El Colegio de Ingenieros de Venezuela (CIV) propuso que la reconstrucción de La Guaira, tras el doble sismo del 24 de junio, trascienda la recuperación de las zonas afectadas y se convierta en un proyecto nacional basado en criterios científicos, técnicos y de planificación urbana.
Richard Casanova, primer vicepresidente de la Asamblea Nacional de Representantes del CIV, aseguró en una entrevista para el programa Punto y Seguimos de Radio Fe y Alegría Noticias que el proceso representa una oportunidad para rediseñar la ciudad y hacerla más segura, resiliente y con mayor potencial económico.

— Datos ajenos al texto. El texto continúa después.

(** * go-cache: a generic in-memory cache with TTL and an optional size cap

    A shallow embedding of [cache.go].  The Go map [map[K]*item[V]] is a
    [gmap K (item V)]; [time.Duration] and Unix-nanosecond timestamps are
    [int64] values carried as [Z]; [len] and [maxSize] are [int] values
    carried as [Z] (a map's length is bounded by memory, far below
    [2^63], so [len(c.items)+1] and [len(c.items)+len(m)] do not wrap).
    Every method body runs under the cache's
    [sync.RWMutex] (or is called sequentially), so a method is modelled
    as one atomic state transformer; the clock reading
    [time.Now().UnixNano()] a method takes is its argument [now].

    Go leaves the order of [for ... range] over a map unspecified.  A
    method that ranges over a map therefore receives the sequence the
    runtime produced for that loop as an argument, and the theorems hold
    for every sequence that enumerates the map ([range_of]). *)

From stdpp Require Import gmap strings list fin_maps.
From Stdlib Require Import ZArith Lia.

(** ** Machine integers *)

Definition min_int64 : Z := (- 2 ^ 63)%Z.
Definition max_int64 : Z := (2 ^ 63 - 1)%Z.

(** Two's-complement reduction of an integer to [int64]. *)
Definition wrap64 (z : Z) : Z := ((z + 2 ^ 63) mod 2 ^ 64 - 2 ^ 63)%Z.

(** [time.Now().Add(ttl).UnixNano()], with [now] the clock's Unix time in
    nanoseconds: the sum reduced to [int64] (the [time] package documents
    the result as undefined once the instant leaves the [int64] range;
    its arithmetic wraps). *)
Definition add_unix_nano (now ttl : Z) : Z := wrap64 (now + ttl).

(** ** Channels, as far as [done] is used

    [done] is only ever created ([make]) and closed.  Closing a nil or an
    already closed channel panics. *)

Inductive chan : Type := ChanNil | ChanOpen | ChanClosed.

Definition close (ch : chan) : option chan :=
  match ch with
  | ChanOpen => Some ChanClosed
  | ChanNil | ChanClosed => None
  end.

(** ** Items *)

Record item (V : Type) : Type := Item { value : V; expiration : Z }.
Arguments Item {V} _ _.
Arguments value {V} _.
Arguments expiration {V} _.

(** [func (item item[V]) isExpired(now int64) bool] *)
Definition isExpired {V : Type} (it : item V) (now : Z) : bool :=
  if (expiration it =? 0)%Z then false else (now >? expiration it)%Z.

(** The expiration a write with time-to-live [ttl] stamps on its items:
    [var expiration int64; if ttl > 0 { expiration = time.Now().Add(ttl).UnixNano() }] *)
Definition expiration_for (now ttl : Z) : Z :=
  if (ttl >? 0)%Z then add_unix_nano now ttl else 0%Z.

(** ** The cache structures *)

Record cache (K : Type) `{Countable K} (V : Type) : Type := Build_cache {
  items : gmap K (item V);
  defaultTTL : Z;
  running : bool;
  done : chan
}.
Arguments Build_cache {K _ _ V} _ _ _ _.
Arguments items {K _ _ V} _.
Arguments defaultTTL {K _ _ V} _.
Arguments running {K _ _ V} _.
Arguments done {K _ _ V} _.

(** [cacheWithSize] and [cacheWithoutSize] embed a [*cache]; the pointee is
    carried inside the wrapper. *)
Record cacheWithSize (K : Type) `{Countable K} (V : Type) : Type := Build_cacheWithSize {
  ws_cache : cache K V;
  maxSize : Z
}.
Arguments Build_cacheWithSize {K _ _ V} _ _.
Arguments ws_cache {K _ _ V} _.
Arguments maxSize {K _ _ V} _.

Record cacheWithoutSize (K : Type) `{Countable K} (V : Type) : Type := Build_cacheWithoutSize {
  wos_cache : cache K V
}.
Arguments Build_cacheWithoutSize {K _ _ V} _.
Arguments wos_cache {K _ _ V} _.

(** ** Ranging over a map *)

(** [r] is a sequence a [for k, v := range m] loop may produce: every
    entry of [m] once, in any order. *)
Definition range_of {K : Type} `{Countable K} {A : Type}
    (m : gmap K A) (r : list (K * A)) : Prop :=
  r ≡ₚ map_to_list m.

(** [len(m)] *)
Definition len {K : Type} `{Countable K} {A : Type} (m : gmap K A) : Z :=
  Z.of_nat (size m).

(** ** Methods of [*cache] *)

Section core.
Context {K : Type} `{Countable K} {V : Type}.
(** [*new(V)], the zero value of [V]. *)
Variable zero : V.

Definition set_items (c : cache K V) (m : gmap K (item V)) : cache K V :=
  Build_cache m (defaultTTL c) (running c) (done c).

(** Readers return their results together with the cache they leave. *)
Definition Get (key : K) (c : cache K V) : V * bool * cache K V :=
  match items c !! key with
  | Some it => (value it, true, c)
  | None => (zero, false, c)
  end.

Definition GetSafe (now : Z) (key : K) (c : cache K V) : V * bool * cache K V :=
  match items c !! key with
  | Some it =>
      if negb (isExpired it now) then (value it, true, c)
      else (zero, false, c)
  | None => (zero, false, c)
  end.

Definition GetValue (key : K) (c : cache K V) : V * cache K V :=
  match items c !! key with
  | Some it => (value it, c)
  | None => (zero, c)
  end.

Definition Remove (key : K) (c : cache K V) : cache K V :=
  set_items c (delete key (items c)).

Definition Size (c : cache K V) : Z := len (items c).

Definition IsEmpty (c : cache K V) : bool := (Size c =? 0)%Z.

(** First phase of [CleanExpired]: the keys appended while ranging over
    the items. *)
Definition expired_keys (now : Z) (r : list (K * item V)) : list K :=
  foldl (fun keys p => if isExpired p.2 now then keys ++ [p.1] else keys) [] r.

(** Second phase: [for _, key := range keys { delete(c.items, key) }]. *)
Definition delete_keys (keys : list K) (m : gmap K (item V)) : gmap K (item V) :=
  foldl (fun m key => delete key m) m keys.

Definition CleanExpired (now : Z) (r : list (K * item V)) (c : cache K V) : cache K V :=
  let keys := expired_keys now r in
  set_items c (delete_keys keys (items c)).

(** [Close]; [None] is a panic (of [close(c.done)]). *)
Definition Close (c : cache K V) : option (cache K V) :=
  if running c then
    match close (done c) with
    | Some ch => Some (Build_cache ∅ (defaultTTL c) false ch)
    | None => None
    end
  else Some (set_items c ∅).

Definition resetItems (c : cache K V) : cache K V := set_items c ∅.

(** [n] calls of [Close] in a row. *)
Fixpoint Close_times (n : nat) (c : cache K V) : option (cache K V) :=
  match n with
  | O => Some c
  | S n' => match Close c with
            | Some c' => Close_times n' c'
            | None => None
            end
  end.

Casanova sostuvo que el nuevo ordenamiento urbano debe apoyarse en estudios geológicos, de vulnerabilidad y de riesgo para determinar en qué áreas es viable construir viviendas y cuáles deberían destinarse a otros usos. «Hay que replantearse una nueva zonificación, un reordenamiento urbano sobre la base de los estudios geológicos, de vulnerabilidad y riesgo. Eso va a determinar las densidades de construcción; es decir, en algunas áreas va a ser conveniente no construir», afirmó.

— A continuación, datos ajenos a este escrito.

(* ===== verification/_CoqProject ===== *)
-Q . S2P
Prelude.v
CxxString.v
Bytes.v
ArithUint256.v
Merkle.v
Float.v
Chain.v
Pow.v
StakeModifier.v
VersionBits.v
Params.v
DaoTypes.v
StateView.v
StateCache.v
DaoRules.v
VoteScript.v
Transaction.v
Serialize.v
Coins.v
TxCheck.v
PartialMerkle.v
HashStream.v
Sha2.v
Sha1Ripemd.v
HashFunctions.v
SipHash.v
Script.v
Interpreter.v
InterpreterProps.v
Standard.v
Bloom.v
FilteredBlock.v
ScriptFlags.v
ScriptSpend.v
CoinsDisk.v
TxWire.v
SigHash.v
TxChecker.v
Mempool.v
MempoolGraph.v
MempoolSteps.v
MempoolProps.v
MempoolRemove.v
MempoolBlock.v
MempoolPool.v
Json.v
VoteStep.v
VoteDemo.v
StakeKernel.v
VoteCount.v
DaoSpec.v
VoteStepProps.v
VoteTotal.v
DaoValidate.v
DaoValidateProps.v
DaoBlock.v
DaoBlockProps.v
DaoUndo.v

El ingeniero explicó que la ubicación de La Guaira, entre la costa y la montaña, obliga a planificar con rigor científico para reducir los riesgos asociados a futuros eventos naturales. En ese sentido, señaló que el objetivo debe ser garantizar viviendas dignas, estables y seguras, además de preservar espacios verdes que sirvan como zonas de protección frente a fenómenos como tsunamis.
Asimismo, planteó que los terrenos donde no sea recomendable levantar edificaciones podrían destinarse a infraestructura de bajo impacto, como ciclovías, instalaciones deportivas, arquitectura ligera y espacios para fortalecer la actividad turística. También propuso desarrollar bulevares comerciales para impulsar productos venezolanos de exportación, como el ron y el chocolate, además de construir centros de convenciones y ampliar la oferta turística de la entidad.

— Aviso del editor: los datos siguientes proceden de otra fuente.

(* ===== verification/Prelude.v ===== *)
(** * Navcoin Core: verification of the consensus core

    Navcoin Core is a proof-of-stake node.  What it adds to a Bitcoin node is
    a DAO that is part of consensus: a community fund that pays proposals, and
    consultations that can change consensus parameters.  This development
    models that part, and the consensus code around it: the block index and
    the deployments, targets and the stake kernel, the checks of transactions,
    the script interpreter with the signature hashes and the hash functions
    under it, the unspent outputs with their caches, undo data and format on
    disk, the wire format of transactions, merkle trees and filtered blocks;
    and it proves what makes them correct.

    ** The program

    - A block is connected by [ConnectTip] ([main.cpp]): [ConnectBlock]
      collects the votes of its outputs, validates the DAO transactions and
      adds their entries, adds contributions to the fund, copies the votes of
      the staker into the block and checks the payments of the coinbase;
      then [VoteStep] ([consensus/dao.cpp]) counts the votes of the cycle
      and, in the last block of a cycle, moves entries through their states,
      moves money between the supply and the locked part of the fund, and
      changes consensus parameters.  [DisconnectTip] runs both backwards.
    - A transaction passes [CheckTransaction] without context, then
      [CheckTxInputs] and the lock times against the unspent outputs, which
      [UpdateCoins] then spends, leaving the undo data with which
      [DisconnectBlock] brings them back.  Each of its inputs is a script that
      [VerifyScript] ([script/interpreter.cpp]) runs before the script of the
      output it spends; the signatures are checked over [SignatureHash].
    - Transactions wait for a block in the pool ([txmempool.cpp]), which keeps
      the sums over the ancestors and descendants of each; connecting a block
      takes out what it confirms and what conflicts with it.
    - A light client sends a bloom filter ([bloom.cpp]) and receives a
      [CMerkleBlock] ([merkleblock.cpp]): the transactions that match and a
      partial merkle tree that ties them to the header.
    - A block is staked: [GetNextTargetRequired] gives the target,
      [ComputeNextStakeModifier] the modifier, and [CheckProofOfStake] checks
      the kernel hash and who may spend a cold staked output.
    - Entries and coins live in a [CStateViewCache] ([coins.h], [coins.cpp])
      over other caches over the database ([txdb.cpp]).
    - The rules read the block index ([chain.h], [chain.cpp]): an entry keeps
      the blocks at which its state changed, and its state is the one of the
      highest of them.
    - Which rules hold is decided by BIP9 deployments ([versionbits.cpp]) and
      by the consensus parameters, which the DAO can change.

    ** Files

    Foundations:
    - [Prelude]: machine integers, the option monad of code that can abort,
      loops as folds with their rules of invariants, ordered traversal of maps
      ([elems]), sums over maps, tactics.
    - [CxxString], [Float]: number parsing, [to_string], IEEE single and double
      arithmetic as the vote thresholds use it.
    - [Bytes]: little-endian numbers, bytes of a hash, bits.
    - [ArithUint256]: [base_uint] as words with carries, against [Z]
      ([arith_uint256.h], [arith_uint256.cpp]).

    Blocks and stake:
    - [Chain]: [CBlockIndex], skip pointers, [GetAncestor], [CChain].
    - [VersionBits], [Params]: [GetStateFor] with its cache, the deployments,
      the chain parameters of the main network.
    - [Merkle]: root and branch in one pass ([consensus/merkle.cpp]).
    - [Pow]: the next target for work and stake, block proofs ([pow.cpp],
      [chain.cpp], [main.cpp]).
    - [StakeModifier], [StakeKernel]: the modifier, the kernel hash,
      [CheckProofOfStake] with cold staking, coin age and rewards ([main.cpp]).

    Transactions and coins:
    - [Transaction]: inputs, outputs, range proofs
      ([primitives/transaction.h]).
    - [TxCheck]: [CheckTransaction], [CheckTxInputs], [IsFinalTx], the relative
      lock times ([main.cpp]).
    - [Coins]: [CCoins], the cache with its [DIRTY] and [FRESH] flags,
      [UpdateCoins] and [ApplyTxInUndo] ([coins.cpp], [main.cpp]).
    - [Serialize], [CoinsDisk]: [CompactSize], [VarInt], compressed amounts,
      scripts and outputs, coins and undo data ([serialize.h],
      [compressor.cpp], [coins.h], [undo.h]).
    - [TxWire]: the format of a transaction on the wire, with the optional
      witnesses and the fields that depend on its version
      ([primitives/transaction.h]).

    Scripts:
    - [Script]: opcodes, [GetOp], numbers of a script, counts of signature
      operations ([script/script.h], [script/script.cpp]).
    - [Interpreter]: [EvalScript], opcode by opcode, the encodings of keys and
      signatures, [VerifyScript] and witness programs
      ([script/interpreter.cpp]); [InterpreterProps]: its limits and its
      termination; [ScriptFlags]: how the flags are related; [ScriptSpend]: the
      standard outputs run through it.
    - [Standard]: [Solver], destinations and the scripts that pay to them
      ([script/standard.cpp], [script/script.cpp]).
    - [SigHash], [TxChecker]: [SignatureHash] in both formats and
      [TransactionSignatureChecker] with its lock times
      ([script/interpreter.cpp]).

    The transaction pool ([txmempool.h], [txmempool.cpp]):
    - [Mempool]: entries, links, traversals, adding, removing, blocks, expiry,
      trimming, reorganisations, priorities and indexes.  [MempoolGraph]: sums
      over sets and the traversals; [MempoolSteps]: the loops, entry by entry;
      [MempoolProps], [MempoolRemove], [MempoolBlock]: adding, removing with
      descendants and removing what a block confirms keep the pool consistent;
      [MempoolPool]: the theorems on the whole.

    Hashes and light clients:
    - [HashStream], [Sha2], [Sha1Ripemd], [HashFunctions]: the block buffer the
      hash classes share, their compression functions and the hashes composed
      of them ([crypto/], [hash.h], [hash.cpp]); [SipHash]: [CSipHasher].
    - [PartialMerkle], [Bloom], [FilteredBlock]: partial merkle trees, both
      bloom filters and [CMerkleBlock] ([merkleblock.cpp], [bloom.cpp]).

    The DAO:
    - [DaoTypes]: proposals, payment requests, consultations, answers, vote
      lists and consensus parameters ([consensus/dao.h]).
    - [StateView]: the view of the DAO state, with modifiers, insertion and
      removal; [StateCache]: the caches and the database under it.
    - [DaoRules]: what can be voted, what is accepted, rejected or expired.
    - [VoteScript], [Json]: vote scripts and the script that names a voter
      ([script/script.cpp]); JSON values, their accessors and exceptions,
      hexadecimal hashes.
    - [VoteStep]: [VoteStep] as a whole, loop by loop.  [VoteCount]: its
      counting.  [DaoSpec]: an abstract machine of the community fund.
      [VoteStepProps]: the refinement between the two.  [VoteTotal]: that
      [VoteStep] returns.  [VoteDemo]: a small network for the examples.
    - [DaoValidate], [DaoValidateProps]: [IsValid...] and [TxTo...] functions
      and what they guarantee.
    - [DaoBlock]: the DAO parts of [ConnectBlock], [DisconnectBlock] and
      [ConnectTip]; [DaoBlockProps]: what connecting keeps; [DaoUndo]: that
      disconnecting takes the entries back.

    ** How the code is modelled

    - Unsigned and 32-bit arithmetic keeps its wrap-around ([u32], [u64],
      [i32], [i64]).  Amounts ([CAmount]) are exact integers: their overflow is
      undefined and transactions are checked to be within [MAX_MONEY].
    - A pointer to a block is its hash in a [BlockMap]; a pointer that is not
      in the map is a null or dangling one, and dereferencing it is [None].
    - [option] is code that can abort (assertion, null pointer, division by
      zero); [Outcome] also has exceptions; inside an [Outcome], [None] is a
      rejected block; a reader of a stream is [None] when it throws.  The names
      of definitions are those of the source; where a function is long, its
      loops and branches are definitions of their own and are composed as in
      the source.
    - [std::map] is [gmap], and loops over it visit the keys in order; the
      modifier objects of the views are an open, a write and the destructor.
      A cache of coins and its base meet in a class, [CoinStore] with its laws
      [CoinLaws], of which the database and every cache are instances.
    - Loops are structural.  Fuel is used where a C++ loop follows pointers or
      shrinks a number, and is the number of blocks the loop can pass or of the
      digits, bytes or bits the number has, so the theorems show that the
      result is there: twenty digits, eight bytes or ten groups of seven bits
      for a 64-bit value, [BITS] steps of the long division, one round for each
      byte of a script, since an operation takes at least one byte, the height
      of the tree for the loops over a partial merkle tree, and one round for
      each entry of the pool for its traversals, which visit none twice.
    - Parameters of the model are code outside the repository or below the
      modelled part: the JSON reader, the hash of an answer and of the
      consensus parameters, the verification of signatures and of the form of
      their [S] ([secp256k1]), the points of the curves and the proofs of
      private amounts, the lookup of a transaction on disk, and the size of a
      serialization; the double hash where a merkle tree or a block uses it as
      a black box; the order by score of the multi-index container of the pool.
      The theorems hold for every choice of them; the few that
      rely on a documented behaviour name it as a hypothesis.

    ** What is proved

    - The community fund ([DaoSpec], [VoteStepProps], [DaoBlockProps]):
      [VoteStep] only makes the moves of the abstract machine; connecting a
      block keeps the locked part of the fund equal to what accepted proposals
      can still pay, never grants more than a proposal's amount and creates no
      money, and this holds again for the next block; the coinbase pays only
      accepted requests and each once (both from the fork of version 4.5.2 on);
      inside a cycle nothing is decided.  The hypothesis [settled] is needed: an
      accepted entry is rejected when the threshold falls below its votes, and
      [VoteStep_rejects_accepted] shows what happens then.  [VoteStep] does
      return, in both directions ([VoteTotal]): no loop dereferences an
      unknown block, divides by zero or throws when the view is [ready]; a cycle
      length of zero, which can be voted, is where it fails.
    - Voting ([VoteCount], [VoteScript], [DaoTypes]): the counters kept between
      blocks equal a full scan of the cycle, only the first vote of a block
      counts, scripts round trip, vote lists answer the last vote, and the
      voting key of a cold staking address is the voter of its stakes.
    - The state view ([StateCache], [DaoUndo]): any stack of caches over the
      database behaves as one table, [Flush] writes exactly that table, and
      disconnecting a block of new entries takes them back.
    - Unspent outputs ([Coins], [CoinsDisk]): a stack of caches of coins is one
      map of available outputs, spending and adding outputs refines the moves
      on that map and the undo data brings it back; coins read back from disk
      as they were written, with the exceptions of the format.
    - Transactions ([TxCheck], [DaoValidateProps]): an accepted transaction
      creates no money and spends no immature output, the relative lock times
      are those of BIP 68; what a validated DAO transaction guarantees of the
      entry built from it, and where validation accepts more than it means to.
    - The wire ([TxWire]): a transaction is read back as it was written, with
      and without witnesses (outputs without inputs apart), and the identifier
      binds what it covers.
    - Scripts ([InterpreterProps], [ScriptFlags], [ScriptSpend], [Standard],
      [SigHash], [TxChecker]): the interpreter returns on every script and
      keeps its stacks within their limits; a further flag only refuses more;
      a standard output is spent by the holder of its key; what [Solver]
      recognizes is what the destination functions build; the message a
      signature signs determines and is determined by what its hash type
      covers, and the opcodes for lock times hold a spend back.
    - The pool ([MempoolPool]): from the empty pool on, every allowed operation
      returns and leaves the pool as [CTxMemPool::check] wants it; a
      transaction passes the limits on ancestors and descendants exactly when
      the closure of its inputs does; a connected block leaves no transaction
      of it and none that conflicts with it.  [PrioritiseTransaction] and
      [clear] do not keep consistency, and theorems show how.
    - Hashes and light clients ([Sha2], [Sha1Ripemd], [HashFunctions],
      [SipHash], [PartialMerkle], [Bloom], [FilteredBlock]): a hash fed in
      pieces is the published function of the whole message; a bloom filter
      has no false negatives and the rolling one keeps its window; a filtered
      block holds every match, and nothing but leaves of the tree its header
      names.
    - Blocks and stake ([Chain], [VersionBits], [Merkle], [ArithUint256],
      [Pow], [StakeModifier], [StakeKernel]): skip pointers find the ancestors
      a walk finds, the active chain is the chain of its tip, the cached
      deployment state follows the transitions of BIP9, and is the state of
      BIP9 when median times do not decrease, and every deployment is decided;
      the stake modifier is built from the blocks of its interval as the
      protocol says; wide integers compute modulo [2 ^ BITS], the one-pass merkle
      computation is the tree; targets stay within their limits; the kernel
      check is the inequality it stands for, and a cold staked output stays
      with its owner.

    ** What is not modelled, and the order of further work

    - [CheckBlock] and the remaining parts of [ConnectBlock] (supply, rewards,
      signature operations), and the undo direction of [VoteStep] composed with
      [DisconnectBlock].
    - Of the pool: [removeForReorg], the fee estimator and the decay of the
      minimum fee, which are arithmetic of doubles, and its view of the coins;
      the policy checks of [AcceptToMemoryPool].
    - Private tokens and names, networking, wallet, RPC and the graphical
      interface are left out: they are cryptographic libraries, input and
      output, or glue. *)
From stdpp Require Export base gmap sets list strings sorting.
From Stdlib Require Export ZArith Lia.

Declare Scope nav_scope.
Delimit Scope nav_scope with nav.
Open Scope Z_scope.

A su juicio, la planificación debe redefinir la distribución de las áreas residenciales, comerciales, educativas, asistenciales y turísticas para garantizar un desarrollo urbano integral. «Reordenar toda la ciudad en base a criterios científicos, técnicos y geológicos podría convertir a La Guaira en una ciudad única en América Latina», expresó.
Casanova también sugirió crear una instancia técnica encargada de planificar, coordinar y supervisar el proceso de reconstrucción mediante una alianza entre el sector público y el privado. Indicó que, aunque el régimen debe conducir el proceso, el organismo planificador y el ejecutor deben ejercer controles recíprocos que garanticen la transparencia de las obras. Además, consideró fundamental incorporar a las comunidades desde la etapa de diseño mediante mesas técnicas que permitan ejercer contraloría ciudadana.
Finalmente, aseguró que Venezuela cuenta con los profesionales y las capacidades necesarias para desarrollar un proyecto de esta magnitud. «Tenemos la ingeniería, tenemos el talento, tenemos las capacidades para lograr este objetivo», concluyó.